▼▼▼

Definition computeCostFromInput (s : Store) (input : costInput) (r : Served) (requestType : RequestType) (scopes : LookupScopes) : F :=
  let r := if bool_decide (ci_container input = "") then r else mkServed (sv_Provider r) (ci_container input) None None in
  match resolvePricing s r requestType scopes with
  | None => zeroAmount
  | Some pricing =>
      match costOfKind pricing input requestType with
      | None => zeroAmount
      | Some cost => match pricing CostPerRequest with Some fee => addAmount cost fee | None => cost end
      end
  end.

(** The cost that a provider reports, when it is positive. *)
Definition reportedCost (cost : option F) : option F := c ← cost; if positive c then Some c else None.

Definition CalculateCostForUsage (s : Store) (usage : option (BifrostLLMUsage (F := F))) (provider model : string) (requestType : RequestType)
    (scopes : option LookupScopes) : F :=
  match usage with
  | None => zeroAmount
  | Some u =>
      match reportedCost (TotalCost <$> u_Cost u) with
      | Some cost => cost
      | None =>
          computeCostFromInput s (usageOnly u (tierFromResponse None (Speed u) (InferenceGeo u)))
            (mkServed provider model None (ServerSideFallbackModel u)) (normalizeStreamRequestType requestType) (default noScopes scopes)
      end
  end.

(** *** Guardrails and the semantic cache *)

Record BifrostGuardrailJudgeCall := mkJudge {
  JudgeProvider : ModelProvider; JudgeModel : string; JudgeRequestType : RequestType;
  j_PromptTokens : Z; j_PromptTokensDetails : option ChatPromptTokensDetails;
  j_CompletionTokens : Z; j_CompletionTokensDetails : option ChatCompletionTokensDetails; j_TotalTokens : Z;
}.

Definition computeGuardrailJudgeCost (s : Store) (call : BifrostGuardrailJudgeCall) (scopes : option LookupScopes) : F :=
  if bool_decide (JudgeProvider call = "") || bool_decide (JudgeModel call = "") then zeroAmount
  else
    CalculateCostForUsage s
      (Some (mkUsage (j_PromptTokens call) (j_CompletionTokens call) (j_TotalTokens call) (j_PromptTokensDetails call)
        (j_CompletionTokensDetails call) None None None None None None None))
      (JudgeProvider call) (JudgeModel call) (orElse (JudgeRequestType call) ChatCompletionRequest)
      (Some (mkScopes "" (match scopes with Some sc => VirtualKeyID sc | None => "" end) "" (JudgeProvider call))).

Definition CalculateGuardrailCost (s : Store) (judgeCalls : list BifrostGuardrailJudgeCall) (scopes : option LookupScopes) : F :=
  fold_left (fun total call => addAmount total (computeGuardrailJudgeCost s call scopes)) judgeCalls zeroAmount.

Record BifrostCacheDebug := mkCacheDebug {
  CacheHit : bool; HitType : option string;
  ProviderUsed : option string; ModelUsed : option string; InputTokens : option Z;
}.

Definition computeCacheEmbeddingCost (s : Store) (d : BifrostCacheDebug) (scopes : LookupScopes) : F :=
  match ProviderUsed d, ModelUsed d, InputTokens d with
  | Some provider, Some model, Some tokens =>
      match resolvePricing s (mkServed provider model None None) EmbeddingRequest (withProvider scopes provider) with
      | Some pricing => times tokens (tieredInputRate pricing tokens noTier)
      | None => zeroAmount
      end
  | _, _, _ => zeroAmount
  end.

(** *** The cost of a response *)

(** A response as far as it is billed: [ExtraFields], what [extractCostInput]
    reads, the usage of a passthrough, and the model of its body. *)
Record PassthroughUsage := mkPassthrough {
  pt_Container : string; pt_HasImageUsage : bool; pt_AudioInputChars : Z; pt_HasAudioTokenDetails : bool; pt_HasAudioSeconds : bool; pt_HasVideoSeconds : bool;
}.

▲▲▲

Everything starting at the line containing "(** *** Guardrails and the semantic cache *)" and ending at the line containing "JudgeProvider : ModelProvider;" in the records above should be repeated exactly, and only that.

(** *** Guardrails and the semantic cache *)

Record BifrostGuardrailJudgeCall := mkJudge {
  JudgeProvider : ModelProvider; JudgeModel : string; JudgeRequestType : RequestType;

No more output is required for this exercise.